Halden Prison, Even though Imprisoned Your Future Doesn’t End

Norway is always on the list of the most peaceful countries in the world. Take an example, just look at life in the prison that is far from being ‘haunted’.

Please search the internet about the safest or happiest country in the world. Certainly, Norway is always on the list. The Nordic country on the Scandinavian Peninsula is famous for its peaceful life. Norway applies happiness and peace to all elements of society. Including, for the life of prisoners in prison.

‘How Norway Turns Criminals Into Good Neighbors’ as an article from the BBC discussing Halden Prison. A prison in Halden City, located about 130 kilometers south of the City of Oslo (capital of the Norwegian state).

“They, the prisoners are human. They have made mistakes and must be punished, but don’t forget that they are human,” Halden Prison Chief Are Hoidal said.

The Halden Prison, used to be like a prison in general that seems dark, slum and neglected. But in the 1990s, the Norwegian government through the Norwegian Correctional Service changed this.
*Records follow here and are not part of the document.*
(* ===== verification/Endian.v ===== *)
(** * Integers in network byte order, [lib/arch/bytes.h]

    The unaligned reads and writes of 8, 16 and 32 bit integers, with the conversion
    between host and network order that every use of them in the cell code applies. *)
From S2P Require Import Prelude ParseInt.

(** A big-endian integer. *)
Fixpoint be_acc (s : bytes) (acc : Z) : Z :=
  match s with [] => acc | c :: s' => be_acc s' (256 * acc + b2z c) end.

Definition be (s : bytes) : Z := be_acc s 0.

(** [ntohs(get_uint16(p))] and its like: a read past the object is stuck. *)
Definition get_be (n : nat) (p : bytes) : outcome Z :=
  if (length p <? n)%nat then Stuck else Ok (be (take n p)).
Definition get_uint8 (p : bytes) : outcome Z := get_be 1 p.
Definition get_uint16 (p : bytes) : outcome Z := get_be 2 p.
Definition get_uint32 (p : bytes) : outcome Z := get_be 4 p.

(** The bytes that [set_uint16(p, htons(v))] and its like store. *)
Fixpoint be_bytes (n : nat) (v : Z) : bytes :=
  match n with O => [] | S n' => be_bytes n' (v / 256) ++ [z2b v] end.
Definition set_uint8 (v : Z) : bytes := be_bytes 1 v.
Definition set_uint16 (v : Z) : bytes := be_bytes 2 v.
Definition set_uint32 (v : Z) : bytes := be_bytes 4 v.

(** ** Lemmas: big-endian integers *)

Lemma be_acc_spec (s : bytes) : forall acc, be_acc s acc = acc * 2 ^ (8 * zlen s) + be s.
Proof.
  unfold be. induction s as [|c s IH]; intros acc; cbn [be_acc]; [unfold zlen; simpl; lia|].
  rewrite IH, (IH (256 * 0 + b2z c)). unfold zlen. cbn [length]. rewrite Nat2Z.inj_succ.
  replace (8 * Z.succ (Z.of_nat (length s))) with (8 * Z.of_nat (length s) + 8) by lia.
  rewrite Z.pow_add_r by lia. change (2 ^ 8) with 256. lia.
Qed.

Lemma be_cons (c : ascii) (s : bytes) : be (c :: s) = b2z c * 2 ^ (8 * zlen s) + be s.
Proof. unfold be at 1. cbn [be_acc]. rewrite be_acc_spec. lia. Qed.

Lemma be_app (s t : bytes) : be (s ++ t) = be s * 2 ^ (8 * zlen t) + be t.
Proof.
  induction s as [|c s IH]; [done|]. cbn [app]. rewrite !be_cons, IH. unfold zlen.
  rewrite length_app, Nat2Z.inj_add, Z.mul_add_distr_l, Z.pow_add_r by lia. lia.
Qed.

Lemma be_range (s : bytes) : 0 <= be s < 2 ^ (8 * zlen s).
Proof.
  induction s as [|c s IH]; [done|]. rewrite be_cons. pose proof (b2z_range c).
  unfold zlen in *. cbn [length]. rewrite Nat2Z.inj_succ, Z.mul_succ_r, Z.pow_add_r by lia.
  change (2 ^ 8) with 256. nia.
Qed.

Lemma be_bytes_length (n : nat) : forall v, length (be_bytes n v) = n.
Proof. induction n as [|n IH]; intros v; cbn [be_bytes]; [done|]. rewrite length_app, IH. simpl. lia. Qed.

Lemma be_be_bytes (n : nat) : forall v, be (be_bytes n v) = v mod 2 ^ (8 * Z.of_nat n).
Proof.
  induction n as [|n IH]; intros v; cbn [be_bytes]; [by rewrite Z.mod_1_r|].
  rewrite be_app, IH. change (be [z2b v]) with (256 * 0 + b2z (z2b v)).
  assert (b2z (z2b v) = v mod 256) as ->.
  { rewrite <- (b2z_z2b (v mod 256)) by (apply Z.mod_pos_bound; lia). unfold z2b. by rewrite Z.mod_mod by lia. }
  change (2 ^ (8 * zlen [z2b v])) with 256.
  replace (8 * Z.of_nat (S n)) with (8 + 8 * Z.of_nat n) by lia.
  rewrite Z.pow_add_r by lia. change (2 ^ 8) with 256.
  rewrite (Z.rem_mul_r v 256) by (try apply Z.pow_pos_nonneg; lia). lia.
Qed.

Lemma get_be_app (n : nat) (v : Z) (rest : bytes) : 0 <= v < 2 ^ (8 * Z.of_nat n) ->
  get_be n (be_bytes n v ++ rest) = Ok v.
Proof.
  intros Hv. unfold get_be. rewrite (proj2 (Nat.ltb_ge _ _)) by (rewrite length_app, be_bytes_length; lia).
  rewrite take_app_le, take_ge by (rewrite be_bytes_length; lia).
  by rewrite be_be_bytes, Z.mod_small.
Qed.

(** Reading integers and writing them back gives the same bytes. *)
Lemma be_bytes_be (s : bytes) : be_bytes (length s) (be s) = s.
Proof.
  induction s as [|c s IH] using rev_ind; [done|]. rewrite length_app. cbn [length].
  rewrite Nat.add_1_r. cbn [be_bytes]. rewrite be_app. change (2 ^ (8 * zlen [c])) with 256.
  assert (be [c] = b2z c) as -> by (unfold be; cbn [be_acc]; lia). pose proof (b2z_range c).
  rewrite Z.div_add_l, Z.div_small, Z.add_0_r, IH by lia. do 2 f_equal.
  unfold z2b. rewrite Z.add_comm, Z_mod_plus_full, Z.mod_small by lia.
  rewrite <- (z2b_b2z c) at 2. unfold z2b. by rewrite Z.mod_small by lia.
Qed.

Lemma get_be_split (n : nat) (s : bytes) : (n <= length s)%nat ->
  exists v, get_be n s = Ok v /\ 0 <= v < 2 ^ (8 * Z.of_nat n) /\ s = be_bytes n v ++ drop n s.
Proof.
  intros Hn. unfold get_be. rewrite (proj2 (Nat.ltb_ge _ _)) by lia. exists (be (take n s)). split; [done|].
  assert (Hl : length (take n s) = n) by (rewrite length_take; lia). split.
  - pose proof (be_range (take n s)) as H. unfold zlen in H. by rewrite Hl in H.
  - pose proof (be_bytes_be (take n s)) as E. rewrite Hl in E. by rewrite E, take_drop.
Qed.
Made a prison that is more comfortable and humane. The inside is not just a prison. The rooms are like hotels, there are beautiful forest panoramas, gardens and super complete facilities. To the extent that yoga classes and recording studios also exist!
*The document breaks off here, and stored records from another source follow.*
(** An entry that cannot be the first match can go. *)
Lemma kill_after_star_ok (dest : list addr_policy) : forall k4 k6, Forall pol_ok dest ->
  (k4 = true -> tor_addr_family addr <> AF_INET) -> (k6 = true -> tor_addr_family addr <> AF_INET6) ->
  first_match addr port (kill_after_star k4 k6 dest) = first_match addr port dest.
Proof.
induction dest as [|p rest IH]; intros k4 k6 Hok H4 H6; [done|].
apply Forall_cons in Hok as [Hp Hrest]. cbn [kill_after_star first_match].
set (family := tor_addr_family (pol_addr p)).
destruct (((family =? AF_INET) && k4) || ((family =? AF_INET6) && k6)) eqn:Hkill.
- rewrite IH by done. destruct (matches addr port p) eqn:Hm; [|done].
  apply (matches_family p Hp) in Hm. fold family in Hm.
  apply orb_true_iff in Hkill as [[Hf%Z.eqb_eq Hk]%andb_true_iff|[Hf%Z.eqb_eq Hk]%andb_true_iff];
    exfalso; [apply H4|apply H6]; congruence.
- cbn [first_match]. destruct (matches addr port p) eqn:Hm; [done|].
  assert (Hstar : (maskbits p =? 0) && (prt_min p <=? 1) && (65535 <=? prt_max p) = true ->
    (family =? AF_INET) || (family =? AF_INET6) = true -> tor_addr_family addr <> family).
  { rewrite !andb_true_iff, orb_true_iff, !Z.eqb_eq, !Z.leb_le. intros [[Hz Hmin] Hmax] Hf E.
    apply not_true_iff_false in Hm. apply Hm. unfold matches. rewrite Hz.
    rewrite !andb_true_iff, bool_decide_eq_true, !Z.leb_le. split; [split; [|lia]|lia].
    apply masked_key_0; [done|apply Hp|done|]. rewrite E. destruct Hf as [->| ->]; done. }
  apply IH; [done| |].
  + intros [Hk|[Hs Hf]%andb_true_iff]%orb_true_iff; [by apply H4|].
    apply Z.eqb_eq in Hf as Hf'. rewrite <- Hf'. apply Hstar; [done|]. by rewrite Hf.
  + intros [Hk|[Hs Hf]%andb_true_iff]%orb_true_iff; [by apply H6|].
    apply Z.eqb_eq in Hf as Hf'. rewrite <- Hf'. apply Hstar; [done|]. rewrite Hf. apply orb_true_r.
Qed.

Lemma drop_covered_ok (ap : addr_policy) (l : list addr_policy) : pol_ok ap -> Forall pol_ok l ->
  exists l', drop_covered ap l = Ok l' /\ Forall pol_ok l' /\ (length l' <= length l)%nat /\
    (matches addr port ap = false -> first_match addr port l' = first_match addr port l) /\
    sublist l' l.
Proof.
intros Hap. induction 1 as [|tmp rest Ht Hrest IH]; [exists []; split_and!; done || constructor|]. cbn [drop_covered].
destruct (covers_ok ap tmp Hap Ht) as (c & -> & Hc).
destruct IH as (l' & -> & Hok & Hlen & Hfm & Hsub). cbn [obind]. destruct c.
- exists l'. split; [done|]. split; [done|]. split; [simpl; lia|]. split; [|by constructor].
  intros Hm. cbn [first_match]. destruct (matches addr port tmp) eqn:E; [|auto].
  rewrite (Hc eq_refl addr port Haddr E) in Hm. done.
- exists (tmp :: l'). split; [done|]. split; [by constructor|]. split; [simpl; lia|].
  split; [|by constructor]. intros Hm. cbn [first_match]. by rewrite Hfm.
Qed.
Definition ex_exit : list addr_policy :=
  [{| policy_type := ADDR_POLICY_REJECT; is_private := false; maskbits := 8; pol_addr := ip4 10 0 0 0;
      prt_min := 1; prt_max := 65535 |};
   {| policy_type := ADDR_POLICY_REJECT; is_private := false; maskbits := 1; pol_addr := ip4 128 0 0 0;
      prt_min := 25; prt_max := 25 |};
   {| policy_type := ADDR_POLICY_ACCEPT; is_private := false; maskbits := 0; pol_addr := ip4 0 0 0 0;
      prt_min := 20; prt_max := 80 |};
   star4 ADDR_POLICY_REJECT; star6 ADDR_POLICY_ACCEPT].

Example summarize_ex :
  policy_summarize ex_exit AF_INET = Ok (bs "accept 20-24,26-80") /\
  parse_short_policy (bs "accept 20-24,26-80")
  = Ok {| is_accept := true; entries := [{| min_port := 20; max_port := 24 |}; {| min_port := 26; max_port := 80 |}] |}.
Proof. split; vm_compute; reflexivity. Qed.

Theorem policy_summarize_correct_witness :
  exists s, policy_summarize ex_exit AF_INET = Ok s /\ reads_as ex_exit AF_INET s.
Proof.
  apply (policy_summarize_correct ex_exit AF_INET).
  repeat (constructor; [split; [repeat split; vm_compute; (discriminate || reflexivity)
                               |split; vm_compute; discriminate]|]). constructor.
Defined.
Halden Prison was overhauled by spending 153 million Euros or around Rp. 2.4 T. Very, very fantastic numbers.

Look at the part of his room. There are TVs, sofas, soft mattresses and windows. The atmosphere is very comfortable, like being in a hotel room.
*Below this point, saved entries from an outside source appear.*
Definition fwd (k : cipher * cipher * bytes * bytes) : cipher := fst (fst (fst k)).
Definition bwd (k : cipher * cipher * bytes * bytes) : cipher := snd (fst (fst k)).
Definition fdig (k : cipher * cipher * bytes * bytes) : bytes := snd (fst k).
Definition bdig (k : cipher * cipher * bytes * bytes) : bytes := snd k.

(** The relays along a circuit: each takes off its layer, and passes on what it does not
    recognize; where the cell stops, and the payload it has there. *)
Fixpoint route_out (relays : list circuit) (p : bytes) : outcome (list circuit * nat * bytes) :=
  match relays with
  | [] => Err
  | r :: rest =>
      let* (r, p, ok, _) := relay_decrypt_cell crypt hash r p CELL_DIRECTION_OUT in
      if ok : bool then Ok (r :: rest, O, p)
      else let* (rest, k, p) := route_out rest p in Ok (r :: rest, S k, p)
  end.

(** Towards the origin: relay [k] sends, the ones before it add a layer each. *)
Fixpoint route_in (relays : list circuit) (k : nat) (p : bytes) : outcome (list circuit * bytes) :=
  match relays with
  | [] => Err
  | r :: rest =>
      match k with
      | O => let* (r, p) := relay_encrypt_cell_inbound crypt hash r p in Ok (r :: rest, p)
      | S k' =>
          let* (rest, p) := route_in rest k' p in
          let* (r, p, ok, _) := relay_decrypt_cell crypt hash r p CELL_DIRECTION_IN in
          if ok : bool then Err else Ok (r :: rest, p)
      end
  end.

(** No hop before [k] takes the cell on its way for its own: each would need its recognized field
    to decrypt to zero and the four bytes of its digest to match. [dir] selects the ciphers
    and digests of one direction. *)
Definition no_accident (ciph : cipher * cipher * bytes * bytes -> cipher)
    (dig : cipher * cipher * bytes * bytes -> bytes)
    (cores : list (cipher * cipher * bytes * bytes)) (k : nat) (x : bytes) : Prop :=
  forall j core, (j < k)%nat -> cores !! j = Some core ->
    recognizes (dig core) (onion (drop (S j) (map ciph (take (S k) cores))) x) = false.

Lemma no_accident_tail ciph dig core cores k x :
  no_accident ciph dig (core :: cores) (S k) x -> no_accident ciph dig cores k x.
Proof. intros H j c Hj Hc. apply (H (S j) c); [lia|done]. Qed.

(** A relay that removes its layer from what it does not recognize. *)
Lemma relay_out_step (r : circuit) (core : cipher * cipher * bytes * bytes) (y : bytes) :
  relay_core r core -> zlen y = CELL_PAYLOAD_SIZE ->
  if recognizes (fdig core) y
  then forall d p, d = fdig core -> clear p -> y = seal d p ->
    exists r', relay_decrypt_cell crypt hash r (fst (crypt (fwd core) y)) CELL_DIRECTION_OUT = Ok (r', p, true, None) /\
      relay_core r' (adv (fwd core), bwd core, fdig core ++ p, bdig core)
  else exists r', relay_decrypt_cell crypt hash r (fst (crypt (fwd core) y)) CELL_DIRECTION_OUT = Ok (r', y, false, None) /\
      relay_core r' (adv (fwd core), bwd core, fdig core, bdig core).
Proof.
  intros (cr & Hk & <-) Hy. unfold relay_decrypt_cell. rewrite Hk. unfold relay_crypt_one_payload.
  cbn [core fwd bwd fdig bdig fst snd].
  destruct (crypt (f_crypto cr) (fst (crypt (f_crypto cr) y))) as [q fc] eqn:Eq.
  pose proof (crypt_involutive (f_crypto cr) y) as Hinv. rewrite Eq in Hinv. cbn in Hinv. subst q.
  assert (fc = adv (f_crypto cr)) as ->.
  { rewrite <- (snd_crypt (f_crypto cr) (fst (crypt (f_crypto cr) y))) by by apply fst_crypt_length. by rewrite Eq. }
  destruct (split_payload y Hy) as (rh & Hok & Hu & Ey). rewrite Hu. cbn [obind].
  destruct (recognizes (f_digest cr) y) eqn:Hrec.
  - intros d p -> Hp ->. destruct (seal_recognized (f_digest cr) p Hp) as (rh' & Hu' & Hr0 & _ & Hback).
    rewrite Hu in Hu'. injection Hu' as <-. rewrite Hr0. cbn [Z.eqb with_f f_digest].
    rewrite (digest_matches_ok _ _ rh Hy Hu Hr0), Hrec, Hback. cbn [obind].
    eexists. split; [done|]. by eexists.
  - destruct (Z.eqb_spec (recognized rh) 0) as [Hr0|Hr0]; cbn [with_f f_digest].
    + rewrite (digest_matches_ok _ _ rh Hy Hu Hr0), Hrec. cbn [obind]. eexists. split; [done|]. by eexists.
    + cbn [obind]. eexists. split; [done|]. by eexists.
Qed.

Lemma route_out_ok (cores : list (cipher * cipher * bytes * bytes)) : forall relays k p core,
  Forall2 relay_core relays cores -> cores !! k = Some core -> clear p ->
  no_accident fwd fdig cores k (seal (fdig core) p) ->
  exists relays', route_out relays (onion (map fwd (take (S k) cores)) (seal (fdig core) p)) = Ok (relays', k, p) /\
    Forall2 relay_core relays' (out_step k p cores).
Proof.
  induction cores as [|c0 cores IH]; intros relays k p core Hr Hk Hp Hno; [done|].
  apply Forall2_cons_inv_r in Hr as (r & relays' & Hr & Hrest & ->). cbn [take map onion foldr route_out].
  pose proof (seal_length (fdig core) p Hp) as Hsl.
  destruct k as [|k].
  - injection Hk as ->. rewrite take_0. cbn [map foldr].
    destruct (seal_recognized (fdig core) p Hp) as (rh & _ & _ & Hrec & _).
    pose proof (relay_out_step r core (seal (fdig core) p) Hr Hsl) as H. rewrite Hrec in H.
    destruct (H _ p eq_refl Hp eq_refl) as (r' & -> & Hr'). cbn [obind].
    eexists. split; [done|]. destruct core as [[[f b] fd] bd]. cbn in *. by constructor.
  - cbn [lookup list_lookup] in Hk. fold (onion (map fwd (take (S k) cores)) (seal (fdig core) p)).
    set (y := onion (map fwd (take (S k) cores)) (seal (fdig core) p)).
    assert (Hy : zlen y = CELL_PAYLOAD_SIZE) by (by apply onion_length).
    assert (Hrec : recognizes (fdig c0) y = false).
    { apply (Hno 0%nat c0); [lia|done]. }
    pose proof (relay_out_step r c0 y Hr Hy) as H. rewrite Hrec in H. destruct H as (r' & -> & Hr'). cbn [obind].
    destruct (IH relays' k p core Hrest Hk Hp) as (rs & Hro & Hrs); [by eapply no_accident_tail|].
    fold y in Hro. rewrite Hro. cbn [obind]. eexists. split; [done|].
    destruct c0 as [[[f b] fd] bd]. cbn in *. by constructor.
Qed.

(** ** The origin's side *)

Definition hop_meta (h : hop) : bool * Z * Z := (hop_open h, hop_package_window h, hop_deliver_window h).

Definition adv_hop (h : hop) : hop :=
  hop_with_crypto h (with_f (pvt_crypto h) (adv (f_crypto (pvt_crypto h))) (f_digest (pvt_crypto h))).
“We don’t take away the freedom of prisoners. They get decent rights like Norwegians in general,” explained Hoidal.

Hoidal explained, inmates still get the right to health to education. In fact, prisoners in Norway were given special training in prisons such as training in mechanics, carpenters, sewing to become chefs.

“Prisons here are not about revenge. Getting out of here, they can work and live properly,” he explained.

Also about education, there are classes about the level of school and diploma there. Not only that, but prisoners in Halden Prison also get family rights in the ‘Daddy In Prison’ program. There is a special room like a playground full of games and books, where they can meet children and their families.

In fact, rooms are available for overnight and inmates can return to feeling special times with their beloved family. Once in 3 months, the program takes place.

Every day, at 7:15 the prisoners will come out of their rooms. They do various activities and at 20.15 they will return to the room.

Good Social Relations

Complete facilities are not the main thing in Halden Prison. The main thing there is the matter of social relations between the guards and inmates.

“Our first defense was good social relations between officers and inmates. We prevented it before there was a conflict,” explained Hoidal.

When was the last time there was a dispute or riot in prison?

“Wow when, it seems like a long time. Look, the officers here have been trained so well to maintain social relations. We officers serve with heart, become their friends, hear their complaints and interact with each other together,” said Hoidal.

Yes, the guards (but Hoidals prefer to be called ‘officers’) like to spend time together. Either play games, clean the park and so on. From there, trust and a sense of mutual care emerged.

“You cannot help others if you are not in good condition. You must have a clear head to be an officer in this prison. If you become an officer with fear and anxiety, then you cannot help anyone,” Hoidal explained.

Training to become a prison officer in Norway is also not a short time. Prison officials will be selected at University College from the Norwegian Correctional Service. Even the tightest selection of training time can reach two to three years!

Prospective officers will be given training in the English language (one-third of prisoners in Norway are not native Norwegians), law, ethics, criminology, and social sciences. There are martial arts lessons, but that’s the umpteenth number.

The officers will receive more than enough payment. Thus, the practices of bribery and others will be avoided (even though there are actually no cases of bribery and the like). In fact, almost half the officers in Norwegian prisons are women.

“Manly men, they will respect or at least hesitate with women. Even though there are many female officers, there is no sexual harassment here. Therefore, we built social relations as a strong system, meaning women here are respected,” said Hoidal.

Halden Prison is able to accommodate up to 258 inmates with 190 prison officers and 100 other staff employees. The detainees there are mostly cases of drug smuggling and murder.

Through prisons that humanize humans, the rate of recidivism in Norway is much reduced. Recidivism itself is the tendency of individuals or groups to repeat mistakes even though he has been convicted of committing an act.

The figure is only 20 percent in a year or an average of 25 percent in the last five years. When comparing with other countries in Europe, the UK for example, the figure is 50 percent in a year.

Prison again is not a place of revenge. For Norway, prison is where people change. A place to contemplate and repent, then continue life as human beings.

“If we treat inmates as animals, that means we will release animals to the streets later. But here we don’t, we free humans,” Hoidal closed.